Stored items:
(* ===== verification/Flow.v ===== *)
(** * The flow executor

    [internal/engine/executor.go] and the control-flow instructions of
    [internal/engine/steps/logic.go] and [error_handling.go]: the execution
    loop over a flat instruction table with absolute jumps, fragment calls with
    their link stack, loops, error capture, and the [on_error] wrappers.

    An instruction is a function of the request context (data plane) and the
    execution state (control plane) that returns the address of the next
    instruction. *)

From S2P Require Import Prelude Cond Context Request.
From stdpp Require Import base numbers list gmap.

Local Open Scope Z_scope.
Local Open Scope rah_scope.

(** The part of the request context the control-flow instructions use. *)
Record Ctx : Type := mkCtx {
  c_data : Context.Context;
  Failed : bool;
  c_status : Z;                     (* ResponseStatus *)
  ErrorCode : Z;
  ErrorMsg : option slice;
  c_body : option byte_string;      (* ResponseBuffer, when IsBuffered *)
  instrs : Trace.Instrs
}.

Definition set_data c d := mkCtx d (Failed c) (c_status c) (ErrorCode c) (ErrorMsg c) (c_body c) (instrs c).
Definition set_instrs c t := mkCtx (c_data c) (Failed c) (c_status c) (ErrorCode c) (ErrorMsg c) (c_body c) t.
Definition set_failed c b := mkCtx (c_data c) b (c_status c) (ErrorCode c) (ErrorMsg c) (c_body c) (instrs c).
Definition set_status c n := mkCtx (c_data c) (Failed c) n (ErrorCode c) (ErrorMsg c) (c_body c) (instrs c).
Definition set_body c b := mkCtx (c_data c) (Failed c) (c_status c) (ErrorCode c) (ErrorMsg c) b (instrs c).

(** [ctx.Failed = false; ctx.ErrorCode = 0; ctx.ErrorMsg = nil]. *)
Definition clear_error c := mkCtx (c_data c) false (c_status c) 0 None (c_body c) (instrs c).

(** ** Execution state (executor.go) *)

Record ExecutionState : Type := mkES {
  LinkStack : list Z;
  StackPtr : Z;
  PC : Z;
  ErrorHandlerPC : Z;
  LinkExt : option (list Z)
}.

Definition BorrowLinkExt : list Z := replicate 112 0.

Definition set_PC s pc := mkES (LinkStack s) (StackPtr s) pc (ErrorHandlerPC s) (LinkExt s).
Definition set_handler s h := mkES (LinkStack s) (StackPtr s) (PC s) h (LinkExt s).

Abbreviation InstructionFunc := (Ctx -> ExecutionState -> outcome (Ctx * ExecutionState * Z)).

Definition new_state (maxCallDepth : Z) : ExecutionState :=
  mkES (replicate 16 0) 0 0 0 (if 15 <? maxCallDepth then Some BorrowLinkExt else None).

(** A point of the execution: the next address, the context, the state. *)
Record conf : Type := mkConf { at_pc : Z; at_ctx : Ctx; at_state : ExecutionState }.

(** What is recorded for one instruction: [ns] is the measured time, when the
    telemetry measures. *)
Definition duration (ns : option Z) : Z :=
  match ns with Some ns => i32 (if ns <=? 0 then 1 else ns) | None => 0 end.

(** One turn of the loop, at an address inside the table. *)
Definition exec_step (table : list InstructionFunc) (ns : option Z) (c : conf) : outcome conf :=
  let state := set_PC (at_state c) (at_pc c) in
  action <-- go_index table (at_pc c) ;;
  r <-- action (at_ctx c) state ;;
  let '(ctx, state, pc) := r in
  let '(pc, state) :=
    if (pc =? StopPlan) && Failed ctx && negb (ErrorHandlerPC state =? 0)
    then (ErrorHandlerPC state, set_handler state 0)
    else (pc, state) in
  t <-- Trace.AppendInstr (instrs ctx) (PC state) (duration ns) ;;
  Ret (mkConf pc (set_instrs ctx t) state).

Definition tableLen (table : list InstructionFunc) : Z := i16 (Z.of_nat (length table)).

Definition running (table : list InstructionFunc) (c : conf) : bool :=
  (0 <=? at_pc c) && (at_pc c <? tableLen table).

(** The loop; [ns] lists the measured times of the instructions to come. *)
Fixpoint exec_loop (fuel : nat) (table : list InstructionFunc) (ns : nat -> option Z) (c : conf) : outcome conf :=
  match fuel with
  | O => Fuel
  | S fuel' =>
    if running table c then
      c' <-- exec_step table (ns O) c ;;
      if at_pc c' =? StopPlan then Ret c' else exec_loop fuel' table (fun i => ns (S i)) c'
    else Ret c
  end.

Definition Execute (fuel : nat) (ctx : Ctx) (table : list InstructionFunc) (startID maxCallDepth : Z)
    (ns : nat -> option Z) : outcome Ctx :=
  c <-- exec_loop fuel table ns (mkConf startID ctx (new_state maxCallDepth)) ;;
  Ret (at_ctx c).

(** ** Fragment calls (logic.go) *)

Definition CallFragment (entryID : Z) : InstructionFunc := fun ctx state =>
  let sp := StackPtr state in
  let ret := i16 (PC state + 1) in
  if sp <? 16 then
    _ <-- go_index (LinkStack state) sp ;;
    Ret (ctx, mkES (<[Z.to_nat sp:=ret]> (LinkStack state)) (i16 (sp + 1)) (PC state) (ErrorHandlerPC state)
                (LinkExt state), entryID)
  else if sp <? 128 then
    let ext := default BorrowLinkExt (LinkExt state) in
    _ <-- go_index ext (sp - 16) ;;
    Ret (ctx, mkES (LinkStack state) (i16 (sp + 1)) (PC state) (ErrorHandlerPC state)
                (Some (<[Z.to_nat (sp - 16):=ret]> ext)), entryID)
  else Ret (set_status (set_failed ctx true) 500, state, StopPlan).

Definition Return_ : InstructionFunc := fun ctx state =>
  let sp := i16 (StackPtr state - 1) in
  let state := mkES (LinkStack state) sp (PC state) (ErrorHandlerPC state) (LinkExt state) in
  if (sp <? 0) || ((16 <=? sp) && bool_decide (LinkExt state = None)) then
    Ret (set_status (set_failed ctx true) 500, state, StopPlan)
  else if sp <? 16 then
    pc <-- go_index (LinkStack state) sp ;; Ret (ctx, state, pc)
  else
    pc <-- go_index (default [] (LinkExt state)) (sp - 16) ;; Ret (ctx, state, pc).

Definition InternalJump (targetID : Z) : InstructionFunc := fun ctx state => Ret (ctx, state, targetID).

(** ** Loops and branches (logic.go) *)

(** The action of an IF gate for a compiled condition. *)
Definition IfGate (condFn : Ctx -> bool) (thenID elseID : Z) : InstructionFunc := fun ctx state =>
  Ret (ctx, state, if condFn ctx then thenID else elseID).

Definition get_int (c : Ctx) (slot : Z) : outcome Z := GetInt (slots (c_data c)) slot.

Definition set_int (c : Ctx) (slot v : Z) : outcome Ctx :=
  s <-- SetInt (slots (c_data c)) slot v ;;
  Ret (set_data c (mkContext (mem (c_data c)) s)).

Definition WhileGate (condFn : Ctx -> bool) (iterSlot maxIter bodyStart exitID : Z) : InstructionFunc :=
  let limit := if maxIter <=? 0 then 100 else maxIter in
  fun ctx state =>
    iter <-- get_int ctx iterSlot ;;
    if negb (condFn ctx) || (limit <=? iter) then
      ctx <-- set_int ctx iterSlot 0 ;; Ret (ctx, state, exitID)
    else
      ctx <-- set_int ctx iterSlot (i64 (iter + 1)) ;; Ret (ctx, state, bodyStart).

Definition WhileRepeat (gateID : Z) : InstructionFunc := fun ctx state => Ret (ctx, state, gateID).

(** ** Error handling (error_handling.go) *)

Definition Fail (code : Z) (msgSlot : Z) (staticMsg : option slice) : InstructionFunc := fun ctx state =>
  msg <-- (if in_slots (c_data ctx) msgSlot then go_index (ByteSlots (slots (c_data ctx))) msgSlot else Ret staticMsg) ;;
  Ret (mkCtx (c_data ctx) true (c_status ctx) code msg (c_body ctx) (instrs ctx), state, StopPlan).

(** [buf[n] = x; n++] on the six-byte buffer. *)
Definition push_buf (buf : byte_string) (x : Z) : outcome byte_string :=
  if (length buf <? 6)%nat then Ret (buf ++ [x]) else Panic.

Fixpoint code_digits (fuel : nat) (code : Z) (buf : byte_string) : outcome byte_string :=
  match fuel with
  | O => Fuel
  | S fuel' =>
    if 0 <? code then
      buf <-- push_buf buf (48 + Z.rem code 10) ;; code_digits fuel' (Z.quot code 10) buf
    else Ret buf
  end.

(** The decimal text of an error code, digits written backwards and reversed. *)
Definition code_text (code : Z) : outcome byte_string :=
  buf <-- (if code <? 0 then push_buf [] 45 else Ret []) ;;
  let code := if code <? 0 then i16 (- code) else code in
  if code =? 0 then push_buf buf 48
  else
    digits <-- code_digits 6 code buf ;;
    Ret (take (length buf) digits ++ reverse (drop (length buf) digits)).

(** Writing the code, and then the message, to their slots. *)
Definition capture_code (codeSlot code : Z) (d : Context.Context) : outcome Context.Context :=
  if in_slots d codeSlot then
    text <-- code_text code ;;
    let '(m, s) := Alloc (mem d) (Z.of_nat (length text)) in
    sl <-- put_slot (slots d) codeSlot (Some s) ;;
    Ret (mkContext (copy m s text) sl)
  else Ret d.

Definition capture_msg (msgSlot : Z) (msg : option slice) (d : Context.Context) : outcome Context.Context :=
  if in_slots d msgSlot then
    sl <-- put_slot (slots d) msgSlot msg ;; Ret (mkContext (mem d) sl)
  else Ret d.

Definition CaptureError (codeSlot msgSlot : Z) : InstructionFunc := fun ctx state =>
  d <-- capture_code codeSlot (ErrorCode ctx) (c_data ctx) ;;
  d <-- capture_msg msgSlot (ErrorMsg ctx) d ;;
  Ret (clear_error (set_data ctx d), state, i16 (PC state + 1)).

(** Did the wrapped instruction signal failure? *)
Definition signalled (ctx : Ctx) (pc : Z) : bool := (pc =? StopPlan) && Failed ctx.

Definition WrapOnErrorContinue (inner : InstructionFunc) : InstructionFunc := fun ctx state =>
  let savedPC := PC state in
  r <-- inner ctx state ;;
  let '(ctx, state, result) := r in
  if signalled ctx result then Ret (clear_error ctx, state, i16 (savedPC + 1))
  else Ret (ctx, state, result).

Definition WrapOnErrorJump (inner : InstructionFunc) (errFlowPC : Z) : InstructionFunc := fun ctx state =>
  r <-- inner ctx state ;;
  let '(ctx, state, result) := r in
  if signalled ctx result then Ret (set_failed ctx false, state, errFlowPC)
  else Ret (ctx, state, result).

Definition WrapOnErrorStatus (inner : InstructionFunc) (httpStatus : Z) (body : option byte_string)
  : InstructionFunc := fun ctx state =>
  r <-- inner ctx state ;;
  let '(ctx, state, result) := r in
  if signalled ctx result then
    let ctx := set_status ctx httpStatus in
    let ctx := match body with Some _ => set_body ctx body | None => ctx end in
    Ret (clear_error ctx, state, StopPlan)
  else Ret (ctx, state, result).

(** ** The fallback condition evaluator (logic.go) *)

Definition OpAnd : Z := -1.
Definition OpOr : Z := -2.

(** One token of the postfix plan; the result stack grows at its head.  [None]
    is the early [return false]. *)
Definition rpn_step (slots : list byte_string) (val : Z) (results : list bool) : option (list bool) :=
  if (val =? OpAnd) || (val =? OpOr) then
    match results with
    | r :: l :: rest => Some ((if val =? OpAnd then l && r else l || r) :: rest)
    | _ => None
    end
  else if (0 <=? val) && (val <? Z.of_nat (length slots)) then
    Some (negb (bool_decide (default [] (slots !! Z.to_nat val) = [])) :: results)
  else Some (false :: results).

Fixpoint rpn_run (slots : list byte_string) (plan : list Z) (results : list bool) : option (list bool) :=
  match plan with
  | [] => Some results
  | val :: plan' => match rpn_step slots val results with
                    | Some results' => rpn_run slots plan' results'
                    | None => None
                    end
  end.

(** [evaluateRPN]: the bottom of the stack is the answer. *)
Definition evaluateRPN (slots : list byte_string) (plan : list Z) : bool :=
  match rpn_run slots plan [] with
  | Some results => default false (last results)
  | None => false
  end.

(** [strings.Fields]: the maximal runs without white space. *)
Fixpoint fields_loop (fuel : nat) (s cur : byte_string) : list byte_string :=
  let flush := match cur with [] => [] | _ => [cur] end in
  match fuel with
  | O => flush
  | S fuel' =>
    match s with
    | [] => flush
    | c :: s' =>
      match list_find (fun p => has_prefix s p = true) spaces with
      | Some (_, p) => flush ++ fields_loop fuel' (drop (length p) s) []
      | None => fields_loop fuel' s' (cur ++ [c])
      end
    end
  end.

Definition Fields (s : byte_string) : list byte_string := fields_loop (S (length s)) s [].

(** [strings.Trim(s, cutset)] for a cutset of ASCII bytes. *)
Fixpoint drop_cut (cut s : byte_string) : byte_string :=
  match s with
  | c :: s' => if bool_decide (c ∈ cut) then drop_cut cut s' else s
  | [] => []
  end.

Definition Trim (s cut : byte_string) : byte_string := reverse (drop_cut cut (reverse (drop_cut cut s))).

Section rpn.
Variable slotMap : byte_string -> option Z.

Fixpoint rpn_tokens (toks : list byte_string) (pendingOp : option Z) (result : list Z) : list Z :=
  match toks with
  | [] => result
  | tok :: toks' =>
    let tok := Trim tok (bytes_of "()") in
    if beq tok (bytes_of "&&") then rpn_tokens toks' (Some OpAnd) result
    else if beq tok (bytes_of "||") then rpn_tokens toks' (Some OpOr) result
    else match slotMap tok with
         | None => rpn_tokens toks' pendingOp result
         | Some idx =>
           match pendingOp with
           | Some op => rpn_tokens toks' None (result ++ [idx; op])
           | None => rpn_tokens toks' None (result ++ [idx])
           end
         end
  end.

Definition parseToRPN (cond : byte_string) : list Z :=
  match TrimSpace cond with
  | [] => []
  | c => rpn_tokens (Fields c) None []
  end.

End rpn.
---
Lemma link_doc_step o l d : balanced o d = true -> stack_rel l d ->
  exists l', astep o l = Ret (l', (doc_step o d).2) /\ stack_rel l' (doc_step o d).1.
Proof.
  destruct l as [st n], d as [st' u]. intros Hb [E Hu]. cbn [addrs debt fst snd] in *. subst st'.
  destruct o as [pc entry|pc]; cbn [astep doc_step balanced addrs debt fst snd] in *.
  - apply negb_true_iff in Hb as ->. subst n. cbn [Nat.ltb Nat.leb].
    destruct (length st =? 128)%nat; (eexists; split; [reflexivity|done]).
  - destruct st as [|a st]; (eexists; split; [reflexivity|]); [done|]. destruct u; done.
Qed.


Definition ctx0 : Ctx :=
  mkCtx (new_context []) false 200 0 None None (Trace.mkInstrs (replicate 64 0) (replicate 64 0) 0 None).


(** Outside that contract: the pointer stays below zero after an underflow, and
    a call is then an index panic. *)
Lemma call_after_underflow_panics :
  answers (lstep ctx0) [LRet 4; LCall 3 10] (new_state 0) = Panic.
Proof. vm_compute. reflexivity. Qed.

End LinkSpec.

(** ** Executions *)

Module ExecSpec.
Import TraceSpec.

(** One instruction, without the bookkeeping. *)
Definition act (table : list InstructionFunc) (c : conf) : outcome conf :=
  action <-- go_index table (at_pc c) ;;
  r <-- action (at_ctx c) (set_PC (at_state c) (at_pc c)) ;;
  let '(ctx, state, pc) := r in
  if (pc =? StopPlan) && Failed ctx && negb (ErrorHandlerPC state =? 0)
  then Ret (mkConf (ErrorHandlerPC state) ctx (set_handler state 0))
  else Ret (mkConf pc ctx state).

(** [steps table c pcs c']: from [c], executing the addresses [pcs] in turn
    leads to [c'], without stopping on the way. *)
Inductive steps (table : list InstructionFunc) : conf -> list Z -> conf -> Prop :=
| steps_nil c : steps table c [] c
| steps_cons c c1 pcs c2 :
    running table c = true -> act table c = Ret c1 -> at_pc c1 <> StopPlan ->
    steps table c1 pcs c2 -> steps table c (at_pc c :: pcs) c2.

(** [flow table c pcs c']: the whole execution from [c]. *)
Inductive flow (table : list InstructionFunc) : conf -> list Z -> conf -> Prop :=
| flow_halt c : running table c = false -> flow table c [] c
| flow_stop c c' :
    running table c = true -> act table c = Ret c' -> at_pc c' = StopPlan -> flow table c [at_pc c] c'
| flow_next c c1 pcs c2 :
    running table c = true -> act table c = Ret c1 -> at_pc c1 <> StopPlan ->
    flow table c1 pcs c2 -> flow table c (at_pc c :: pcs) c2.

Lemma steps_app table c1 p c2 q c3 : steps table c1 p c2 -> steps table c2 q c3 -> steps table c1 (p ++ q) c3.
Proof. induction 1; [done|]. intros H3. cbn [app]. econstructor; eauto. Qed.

* [BRIEF]: Find "sl <-- put_slot (slots d) msgSlot" in the entries above and copy that whole line exactly, then each line after it through the line that contains "Definition WrapOnErrorContinue (inner".

* [EXPECTED ANSWER]:
    sl <-- put_slot (slots d) msgSlot msg ;; Ret (mkContext (mem d) sl)
  else Ret d.

Definition CaptureError (codeSlot msgSlot : Z) : InstructionFunc := fun ctx state =>
  d <-- capture_code codeSlot (ErrorCode ctx) (c_data ctx) ;;
  d <-- capture_msg msgSlot (ErrorMsg ctx) d ;;
  Ret (clear_error (set_data ctx d), state, i16 (PC state + 1)).

(** Did the wrapped instruction signal failure? *)
Definition signalled (ctx : Ctx) (pc : Z) : bool := (pc =? StopPlan) && Failed ctx.

Definition WrapOnErrorContinue (inner : InstructionFunc) : InstructionFunc := fun ctx state =>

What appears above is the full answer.